Supporting a cross-constituency
academic endeavor
• Cross-discipline, inter-departmental endeavors require a
higher, wider level of technical support and organization
• Needs range from the strictly technical (acquisition,
deployment, testing and maintenance of computing
hardware and software) to the more academic (curricular
development, training of faculty and students,
assessment)
• Consequence: a dedicated, knowledgeable support team
of full-time professionals has to be considered from the
early stages of any bioinformatics project in higher
education
An ideal model
PROJECT MANAGEMENT
FUNDING &
SPONSORSHIP
RESEARCH AND TEACHING
FACULTY
SYSTEMS
ADMINISTRATION
FACULTY AND STUDENT
TRAINING
INTER-INSTITUTIONAL
COLLABORATION
Current support structure at Vassar
• Existence of an Academic Computing unit (ACS) within the
college’s main IT division (Computing and information Services,
CIS), whose main goal is to provide support and expertise on
faculty projects (curricular and research) that include an
important technology component
• The ACS-sciences consultant provides computing expertise,
conducting workshops and training sessions on the specific
software tools. Additionally, acts as liaison between the various
departments (academic and administrative) involved on the
overall effort
• Back-end hardware support is provided (on this preliminary
phase) by a systems administrator at the Computer Science
department. In the future, a higher institutional involvement is
expected (CIS level)
A main goal: establishing collaborations
“Contemporary life sciences is increasingly an interdisciplinary
effort, as evidenced by the emergence of academic research and
educational centers in which faculty teams from across the
natural and physical sciences are brought together to create
synergistic investigative and scholarly groups (…)”

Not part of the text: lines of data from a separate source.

(** * Clipia front end: a shallow embedding of the page scripts

    The development follows the four scripts under [static/js]:
    [tab_navigation.js], [file_upload.js], [video_trimming.js] and [app.js].
    A page is a document (the elements in tree order), a heap holding the
    [currentVideoFilename] variable of every closure the scripts create, the
    event listeners registered so far, the fetch promise chains still in
    flight, and the trace of [alert] and [fetch] calls.

    [console.*] calls and [event.preventDefault()] touch none of these and
    are left out, but for the string conversion of a logged template literal,
    which can throw.

    The document lists the elements the page was loaded with. A write to
    [textContent] or [innerHTML] is recorded as the string written: the nodes
    a browser builds from it are not listed, so that the document is the
    page's as long as the buttons hold text only and the name and the type of
    the selected files are plain text. The properties of single handlers and
    promise chains are stated for every document and do not depend on this.

    The routes the scripts call are served by an asset store and a trim
    engine that the specification describes; they are modelled from it in
    [AssetStore] and [TrimEngine]. *)

From Stdlib Require Import ZArith SpecFloat.
From stdpp Require Import base option list strings pretty gmap.

Open Scope string_scope.
#[local] Set Warnings "-register-all".

(** ** JavaScript numbers and JSON values *)

(** A JavaScript number is an IEEE 754 binary64 value, in the canonical form
    that [SFcompare] compares as numbers. *)
Definition number : Type := spec_float.

Definition isNaN (x : number) : bool :=
  match x with S754_nan => true | _ => false end.

(** [a < b] : false as soon as one side is NaN. *)
Definition js_lt (a b : number) : bool := SFltb a b.

(** [a >= b] : computed as "not (a < b)", and false when one side is NaN. *)
Definition js_ge (a b : number) : bool :=
  match SFcompare a b with
  | Some Lt | None => false
  | Some _ => true
  end.

Definition num_zero : number := S754_zero false.

(** The number whose value is the integer [n] (rounded to nearest even). *)
Definition num_of_Z (n : Z) : number := binary_normalize 53 1024 n 0 false.

(** What [response.json()] can produce. *)
Inductive json : Type :=
  | JNull
  | JBool (b : bool)
  | JNum (x : number)
  | JStr (s : string)
  | JArr (items : list json)
  | JObj (fields : list (string * json)).

(** ToBoolean. *)
Definition truthy (v : json) : bool :=
  match v with
  | JNull => false
  | JBool b => b
  | JNum (S754_zero _) | JNum S754_nan => false
  | JNum _ => true
  | JStr s => negb (String.eqb s "")
  | JArr _ | JObj _ => true
  end.

Fixpoint assoc {A} (k : string) (l : list (string * A)) : option A :=
  match l with
  | [] => None
  | (k', v) :: r => if String.eqb k' k then Some v else assoc k r
  end.

(** [v.k] for a [v] that is not null; [None] is [undefined]. *)
Definition field (k : string) (v : json) : option json :=
  match v with
  | JObj fs => assoc k fs
  | _ => None
  end.

(** [x || fallback], for a property read [x] and a truthy fallback. *)
Definition or_else (x : option json) (fallback : json) : json :=
  match x with
  | Some v => if truthy v then v else fallback
  | None => fallback
  end.

Definition truthy_opt (x : option json) : bool :=
  match x with Some v => truthy v | None => false end.

(** ** What the browser supplies *)

Record File := { file_name : string; file_type : string; file_size : N }.

(** Built-ins whose results the scripts use but do not compute. *)
Class Host := {
  (** the global [parseFloat] *)
  parseFloat : string -> number;
  (** Number::toString, used when a number lands in a template literal *)
  numberToString : number -> string;
  (** the message of the TypeError raised by reading a property of null *)
  nullPropertyMessage : string -> string;
  (** the message of the TypeError raised by converting to a string an
      object that has no primitive value *)
  conversionMessage : string;
  (** [(size / 1024 / 1024).toFixed(2)] *)
  sizeInMB : N -> string
}.
Lemma dependency_precedence_witness :
  build_model Example.plant 20 true = Ok Example.optimized
  ∧ nj.satisfies Example.val (model Example.optimized) = true
  ∧ ∃ last_task first_task,
      last (tasks Example.A) = Some last_task
      ∧ head (tasks Example.B) = Some first_task
      ∧ start_of Example.val last_task + duration last_task
        <= start_of Example.val first_task.
Proof.
  assert (Hb : build_model Example.plant 20 true = Ok Example.optimized)
    by (vm_compute; reflexivity).
  assert (Ha : nj.satisfies Example.val (model Example.optimized) = true)
    by (vm_compute; reflexivity).
  split; [exact Hb|]. split; [exact Ha|].
  destruct (dependency_precedence Example.plant 20 true Example.optimized Hb)
    as (deps & _ & _ & _ & _ & Hsem).
  apply (Hsem Example.val Ha Example.B Example.A).
  - right. left.
  - left.
Defined.

(** ** Fixed starts *)

Lemma length_omap_filter {A B} (f : A → option B) (l : list A) :
  length (omap f l) = length (filter (λ x, is_Some (f x)) l).
Proof.
  induction l as [|x l IH]; [done|]. rewrite filter_cons.
  change (omap f (x :: l))
    with (match f x with Some y => y :: omap f l | None => omap f l end).
  destruct (f x) as [y|] eqn:E.
  - rewrite decide_True by eauto. simpl. by rewrite IH.
  - rewrite decide_False; [done|]. by intros [? ?].
Qed.

(** C8: for every work unit whose [scheduled_start] is set the built model
    contains the equality of the start of its first task with that value, so
    every valuation that satisfies the model starts the first task exactly
    there; the equalities are posted for those work units and no others. *)
Theorem fixed_start_pin (wus : list WorkUnit) (ub : Z) (opt : bool) (b : Built) :
  build_model wus ub opt = Ok b →
  ∃ pins,
    pin_constraints (nj_tasks b) wus = Ok pins
    ∧ Forall2
        (λ p c, ∃ first_task,
           head (tasks p.1) = Some first_task
           ∧ c = nj.CEq (nj.ETask (nj_task_of ub first_task)) (nj.EConst p.2))
        (pinned wus) pins
    ∧ (∀ wu s, (wu, s) ∈ pinned wus ↔ wu ∈ wus ∧ scheduled_start wu = Some s)
    ∧ length pins
      = length (filter (λ wu, is_Some (scheduled_start wu)) wus)
    ∧ (∀ c, c ∈ pins → nj.Post c ∈ model b)
    ∧ ∀ a, nj.satisfies a (model b) = true →
        ∀ wu s, wu ∈ wus → scheduled_start wu = Some s →
          ∃ first_task,
            head (tasks wu) = Some first_task ∧ start_of a first_task = s.
Proof.
  intros Hb. apply build_model_inv in Hb as Hinv.
  destruct Hinv as (custom & deps & pins & goal & Hcu & Hde & Hpi & Hgo & Hbeq).
  assert (Hnj : nj_tasks b = make_nj_tasks ub (all_tasks_of wus)) by by subst b.
  exists pins. rewrite Hnj.
  assert (Hposted : ∀ c, c ∈ pins → nj.Post c ∈ model b).
  { intros c Hc. apply (elem_of_model wus ub opt b c Hb).
    do 4 right. exists pins. by rewrite Hnj. }
  pose proof Hpi as HF. unfold pin_constraints in HF. apply mapM_Ok in HF.
  split; [done|]. split; [|split; [|split; [|split; [done|]]]].
  - eapply Forall2_impl; [exact HF|]. intros [wu s] c Hc.
    apply pin_constraint_Ok in Hc as (tf & Hf & _ & ->). by exists tf.
  - apply elem_of_pinned.
  - rewrite <- (Forall2_length _ _ _ HF). unfold pinned.
    rewrite length_omap_filter. f_equal. apply list_filter_iff.
    intros wu. by rewrite fmap_is_Some.
  - intros a Ha wu s Hwu Hs.
    assert (He : (wu, s) ∈ pinned wus) by by apply elem_of_pinned.
    apply list_elem_of_lookup in He as [i Hi].
    destruct (Forall2_lookup_l _ _ _ _ _ HF Hi) as (c & Hci & Hc).
    apply pin_constraint_Ok in Hc as (tf & Hf & _ & ->).
    exists tf. split; [done|].
    assert (Hin : pin_constr ub tf s ∈ pins)
      by (apply list_elem_of_lookup; eauto).
    destruct (satisfies_Post a _ _ Ha (Hposted _ Hin)) as [_ Hh].
    simpl in Hh. by apply Z.eqb_eq in Hh.
Qed.

Lemma fixed_start_pin_witness :
  build_model Example.plant 20 true = Ok Example.optimized
  ∧ nj.satisfies Example.val (model Example.optimized) = true
  ∧ ∃ first_task,
      head (tasks Example.B) = Some first_task
      ∧ start_of Example.val first_task = 5.
Proof.
  assert (Hb : build_model Example.plant 20 true = Ok Example.optimized)
    by (vm_compute; reflexivity).
  assert (Ha : nj.satisfies Example.val (model Example.optimized) = true)
    by (vm_compute; reflexivity).
  split; [exact Hb|]. split; [exact Ha|].
  destruct (fixed_start_pin Example.plant 20 true Example.optimized Hb)
    as (pins & _ & _ & _ & _ & _ & Hsem).
  apply (Hsem Example.val Ha Example.B 5).
  - right. left.
  - reflexivity.
Defined.

(** ** Pairs of tasks *)

Section combinations.
Context {A : Type}.
Implicit Types (l : list A) (x y : A).

Lemma combinations2_cons x l :
  combinations2 (x :: l) = (pair x <$> l) ++ combinations2 l.
Proof. done. Qed.

Lemma elem_of_combinations2_ne l x y :
  x ∈ l → y ∈ l → x ≠ y →
  (x, y) ∈ combinations2 l ∨ (y, x) ∈ combinations2 l.
Proof.
  induction l as [|z l IH]; [by intros ?%elem_of_nil|].
  rewrite combinations2_cons, !elem_of_cons, !elem_of_app.
  intros [->|Hx] [->|Hy] Hne; [done|..].
  - left; left. by apply list_elem_of_fmap_2.
  - right; left. by apply list_elem_of_fmap_2.
  - destruct (IH Hx Hy Hne); [left | right]; by right.
Qed.

Lemma NoDup_combinations2 l : NoDup l → NoDup (combinations2 l).
Proof.
  induction 1 as [|z l Hz Hl IH]; [constructor|].
  rewrite combinations2_cons. apply NoDup_app. split; [|split; [|done]].
  - apply (NoDup_fmap_2 _). done.
  - intros [x y] (y' & [= -> ->] & Hy)%list_elem_of_fmap Hin.
    by apply elem_of_combinations2 in Hin as [? _].
Qed.

Lemma combinations2_asym l x y :
  NoDup l → (x, y) ∈ combinations2 l → (y, x) ∉ combinations2 l.
Proof.
  induction 1 as [|z l Hz Hl IH]; [by intros ?%elem_of_nil|].
  rewrite combinations2_cons, !elem_of_app, !list_elem_of_fmap.
  intros [(y' & [= -> ->] & Hy)|Hxy] [(x' & [= -> ->] & Hx)|Hyx]; [done|..].
  - by apply elem_of_combinations2 in Hyx as [_ ?].
  - by apply elem_of_combinations2 in Hxy as [_ ?].
  - by apply IH.
Qed.

Lemma length_combinations2_double l :
  (2 * length (combinations2 l) = length l * (length l - 1))%nat.
Proof.
  induction l as [|z l IH]; [done|].
  rewrite combinations2_cons, length_app, length_fmap. simpl length.
  nia.
Qed.

Lemma length_combinations2 l :
  length (combinations2 l) = (length l * (length l - 1) / 2)%nat.
Proof.
  rewrite <- length_combinations2_double, Nat.mul_comm.
  symmetry. by apply Nat.div_mul.
Qed.

Lemma filter_combinations2 (P : A → Prop) `{∀ x, Decision (P x)} l :
  filter (λ p, P p.1 ∧ P p.2) (combinations2 l) = combinations2 (filter P l).
Proof.
  induction l as [|z l IH]; [done|].
  rewrite combinations2_cons, filter_app, IH, filter_cons.
  destruct (decide (P z)) as [Hz|Hz].
  - rewrite combinations2_cons. f_equal.
    clear IH. induction l as [|y l IH]; [done|].
    rewrite fmap_cons, !filter_cons. simpl.
    destruct (decide (P y)).
    + rewrite decide_True by done. by rewrite fmap_cons, IH.
    + rewrite decide_False by tauto. done.
  - rewrite <- (app_nil_l (combinations2 (filter P l))) at 2. f_equal.
    clear IH. induction l as [|y l IH]; [done|].
    rewrite fmap_cons, filter_cons. simpl. rewrite decide_False by tauto. done.
Qed.

(** In a list without repetition, one position of [combinations2] holds the
    unordered pair of two different members. *)
Lemma combinations2_unique l x y :
  NoDup l → x ∈ l → y ∈ l → x ≠ y →
  ∃ i : nat,
    (combinations2 l !! i = Some (x, y) ∨ combinations2 l !! i = Some (y, x))
    ∧ ∀ j : nat,
        combinations2 l !! j = Some (x, y) ∨ combinations2 l !! j = Some (y, x) →
        j = i.
Proof.
  intros Hl Hx Hy Hne.
  pose proof (NoDup_combinations2 l Hl) as Hnd.
  destruct (elem_of_combinations2_ne l x y Hx Hy Hne) as [Hin|Hin].
  - pose proof (combinations2_asym l x y Hl Hin) as Hnot.
    apply list_elem_of_lookup in Hin as [i Hi]. exists i. split; [by left|].
    intros j [Hj|Hj].
    + by eapply NoDup_lookup.
    + destruct Hnot. apply list_elem_of_lookup. eauto.
  - pose proof (combinations2_asym l y x Hl Hin) as Hnot.
    apply list_elem_of_lookup in Hin as [i Hi]. exists i. split; [by right|].
    intros j [Hj|Hj].
    + destruct Hnot. apply list_elem_of_lookup. eauto.
    + by eapply NoDup_lookup.
Qed.

Lemma pairwise_fmap {B} (f : A → B) (R : B → B → bool) l :
  nj.pairwise R (f <$> l) = nj.pairwise (λ x y, R (f x) (f y)) l.
Proof.
  induction l as [|x l IH]; [done|]. rewrite fmap_cons. simpl. rewrite IH.
  f_equal. clear IH. induction l as [|y l IH]; [done|].
  rewrite fmap_cons. simpl. by rewrite IH.
Qed.
(* ===== verification/_CoqProject ===== *)
-Q . S2P
Prelude.v
Configuration.v
WorkerPool.v
WorkerPoolInv.v
WorkerPoolProps.v
WorkerPoolBag.v
WorkerPoolClaims.v
GoError.v
Interfaces.v
Poller.v
PollerLoop.v
Intake.v
Cycles.v
GoStrings.v
SqsProvider.v
SqsLocks.v
Job.v
Retryer.v
Git.v
Actions.v
Reader.v
Runbook.v
Callback.v
WindowsCallback.v
LogFiles.v
RepositoryLocks.v
MessageHandler.v
Delivery.v
Slices.v
DeliveryEnv.v
System.v
SystemInv.v
SystemClaims.v
Processor.v
ProcessorProps.v
ProcessorClaims.v
Lifecycle.v
LifecycleProps.v
LifecycleClaims.v
Main.v
WindowsService.v
WindowsMain.v
(* ===== verification/WorkerPool.v ===== *)
(** * worker_pool/: the worker pool as a labelled transition system.

    The state [pool] holds the fields of [workerPool] and the program counter
    of every goroutine that touches them: the callers of [Start], [Stop] and
    [Submit], the workers, [run] and [monitorMetrics]. A label names the
    goroutine that moves and resolves its [select]; [step] executes the move.
    What a goroutine does while it holds [numberOfWorkerMu] is one move;
    [startStopMu] is part of the state, because its holders interleave with
    the other goroutines. *)

From stdpp Require Import base list numbers strings gmap.
From S2P Require Import Prelude Configuration.
Local Open Scope Z_scope.

Definition maxNumberOfWorker : Z := 12.

Definition minNumberOfWorker : Z := 4.

Definition queueSize : Z := 0.

Definition keepAliveTimeInMillis : Z := 6000.

Definition monitoringPeriodInMillis : Z := 15000.

(** [time.Millisecond] in nanoseconds, the unit of [time.Duration]. *)
Definition Millisecond : Z := 1000000.

Inductive panic_reason : Type :=
  | PanicCloseOfClosed
  | PanicSendOnClosed
  | PanicNegativeWaitGroup
  | PanicNonPositiveTicker
  | PanicInJob.

(** Why a caller got an error back. *)
Inductive pool_error : Type :=
  | ErrAlreadyRunning
  | ErrNotRunning
  | ErrNotWorking.

(** ** [New]: the configuration the pool runs with *)

Section New.

Definition set_max (v : Z) (c : PoolConf) : PoolConf :=
  mkPoolConf v (MinNumberOfWorker c) (QueueSize c)
    (KeepAliveTimeInMillis c) (MonitoringPeriodInMillis c).

Definition set_min (v : Z) (c : PoolConf) : PoolConf :=
  mkPoolConf (MaxNumberOfWorker c) v (QueueSize c)
    (KeepAliveTimeInMillis c) (MonitoringPeriodInMillis c).

Definition set_queue_size (v : Z) (c : PoolConf) : PoolConf :=
  mkPoolConf (MaxNumberOfWorker c) (MinNumberOfWorker c) v
    (KeepAliveTimeInMillis c) (MonitoringPeriodInMillis c).
(* ===== verification/WorkerPoolProps.v ===== *)
(** * What the worker pool promises: no job is lost or run twice, its counters
    stay within the configured bounds, it never panics in one life cycle, and
    [Stop] drains it. *)

From stdpp Require Import base list numbers strings gmap.
From Stdlib Require Import Lia ZifyBool ZifyNat.
From S2P Require Import Prelude Configuration WorkerPool WorkerPoolInv.
Local Open Scope Z_scope.

Section Specification.
Context {J : Type}.

(** The jobs a worker, resp. a caller, holds. *)
Definition worker_jobs (w : worker_pc J) : list J :=
  match w with
  | WSpawned (Some j) | WDoJob j | WExecuting j => [j]
  | _ => []
  end.

Definition caller_jobs (c : caller_pc J) : list J :=
  match c with CSubmitWgAdd j | CSubmitSpawn j => [j] | _ => [] end.

(** The accepted jobs whose [Execute] has not returned. *)
Definition pending (s : pool J) : list J :=
  jobQueue s ++ (workers s ≫= worker_jobs) ++ (callers s ≫= caller_jobs).

(** [Submit] answered [true], or has committed to it. *)
Definition c_answered_true (c : caller_pc J) : Z :=
  match c with
  | CSubmitRet (true, _) | CSubmitted (true, _) | CSubmitWgAdd _ | CSubmitSpawn _ => 1
  | _ => 0
  end.

(** Remaining moves of a worker that finds the queue closed. *)
Definition w_rank (w : worker_pc J) : Z :=
  match w with
  | WSpawned (Some _) => 7
  | WDoJob _ => 6
  | WExecuting _ => 5
  | WSpawned None | WJobDone | WTicked => 4
  | WSelect | WParked => 3
  | WQuitting => 2
  | WReturning => 1
  | WExited => 0
  end.

Definition drain_measure (s : pool J) : Z :=
  sumZ w_rank (workers s) + 4 * Z.of_nat (length (jobQueue s)).
(** What a caller's move from [c] to [c'] shows. *)
Definition caller_events (c c' : option (caller_pc J)) : list event :=
  match c, c' with
  | Some CStartSet, Some CStartAdd => [EOpen]
  | Some CStopSet, Some CStopClose => [EClose]
  | Some (CSubmitSelect j), Some (CSubmitRet (true, _)) => [EAccept j]
  | Some (CSubmitGrow j), Some (CSubmitWgAdd _) => [EAccept j]
  | Some (CSubmitSelect j), Some (CSubmitRet (false, _))
  | Some (CSubmitGrow j), Some (CSubmitRet _) => [EFull j]
  | Some (CSubmitCheck j), Some (CSubmitRet (_, Some _)) => [ERefuse j]
  | Some (CStopRet None), Some (CStopped _) => [EStopped]
  | _, _ => []
  end.

Definition worker_events (w w' : option (worker_pc J)) : list event :=
  match w, w' with
  | Some (WDoJob j), Some (WExecuting _) => [EBegin j]
  | Some (WExecuting j), Some WJobDone => [EEnd j]
  | _, _ => []
  end.

Definition events_of (l : label J) (s s' : pool J) : list event :=
  match l with
  | Caller i _ => caller_events (callers s !! i) (callers s' !! i)
  | Worker i _ => worker_events (workers s !! i) (workers s' !! i)
  | Invoke _ | Runner _ | Monitor _ => []
  end.

Fixpoint trace_of (ls : list (label J)) (s : pool J) : list event :=
  match ls with
  | [] => []
  | l :: ls =>
      match step l s with
      | Some s' => events_of l s s' ++ trace_of ls s'
      | None => []
      end
  end.

(** ** The bag a state of the pool stands for *)

Definition waiting (s : pool J) : list J :=
  jobQueue s ++ (workers s ≫= worker_waiting) ++ (callers s ≫= caller_jobs).

Definition phase_of (s : pool J) : bag_phase :=
  if isRunning s then POpen
  else if quit s || (0 <? sumZ c_stop_close (callers s)) then PClosed else PNew.

Definition bag_of (s : pool J) : bag :=
  mkBag (phase_of s) (waiting s) (workers s ≫= worker_running) (executed s).

End Bag.

Arguments event : clear implicits.
Arguments bag : clear implicits.

(** ** Refinement *)

Section Refinement.
Context {J : Type} `{EqDecision J}.
Implicit Types (s : pool J).

(** [Start] has seen the pool stopped and has not set [isRunning] yet. *)
Definition c_unset (c : caller_pc J) : Z :=
  match c with CStartGo | CStartSet => 1 | _ => 0 end.

Definition unset_ok s : Prop :=
  0 < sumZ c_unset (callers s) → isRunning s = false.

Lemma c_unset_pre (l : list (caller_pc J)) :
  0 <= sumZ c_unset l <= sumZ c_start_pre l.
Proof. split; [apply sumZ_nonneg|apply sumZ_mono]; by intros []. Qed.

(** Only one caller holds the write lock. *)
Lemma unset_excludes s i c :
  Inv s → callers s !! i = Some c → 0 < sumZ c_unset (callers s) →
  c_inside c + c_submit_edge c + c_stop_set c + c_stop_close c + c_start_post c +
  c_start_edge c + c_stop_wait c + c_stop_edge c = 0.
Proof.
  intros HI Hc Hpos. pose proof (c_unset_pre (callers s)).
  pose proof (inv_conf s HI).
  pose proof (caller_facts (MinNumberOfWorker (poolConf s)) (callers s)
    ltac:(unfold conf_ok in *; lia)).
  pose proof (caller_at (MinNumberOfWorker (poolConf s)) _ _ _
    ltac:(unfold conf_ok in *; lia) Hc).
  pose proof (inv_writer s HI). pose proof (inv_readers s HI).
  pose proof (inv_exclusive s HI). destruct (muWriter s); cbn in *; [|lia].
  destruct c; cbn in *; lia.
Qed.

“(…) A critical consideration in the design and management of
these centers, from their architecture to their participating
faculty and staff, is identification of means to foster
collaboration and information exchange”
"Bioinformatics: New Technology Models for Research, Education, and Service"
Gary Allen, Executive Director, University of Missouri Bioinformatics Consortium
The EDUCAUSE Center for Applied Research (ECAR) Research Bulletin, Vol 2004, Issue 8, April 13, 2004
http://connect.educause.edu/library/abstract/BioinformaticsNewTec/40090
An example:
Biomedical Informatics Research Network (BIRN)
http://www.nbirn.net/
• An initiative sponsored by the National Institutes of Health and
the National Center for Research Resources that fosters largescale biomedical science collaborations
• The BIRN is a geographically distributed virtual community of
shared resources (hardware, software applications and
databases) within which biomedical scientists and clinical
researchers make discoveries by enhancing communication and
collaboration across research disciplines
• The BIRN uses emerging cyberinfrastructure (high-speed
networks, distributed high-performance computing, and data
integration capabilities) to support a consortial effort among 12
universities and 16 research groups engaged in investigation of
human neurological disease and associated animal models
BIRN: a wide collaboration
Data derived from individual subgroups are being used to drive the definition,
construction and daily use of a federated data system, collected and stored
across geographically separated sites but presented as a unified data archive
that can be securely accessed across institutional boundaries
Final Considerations
• What life sciences initiatives currently exist on campus?
• To what degree does the institution consider academic
endeavors in genomics / bioinformatics a strategic
priority?
• Which elements of the existing IT infrastructure on
campus are well positioned to support our initiatives?
Which elements must be improved?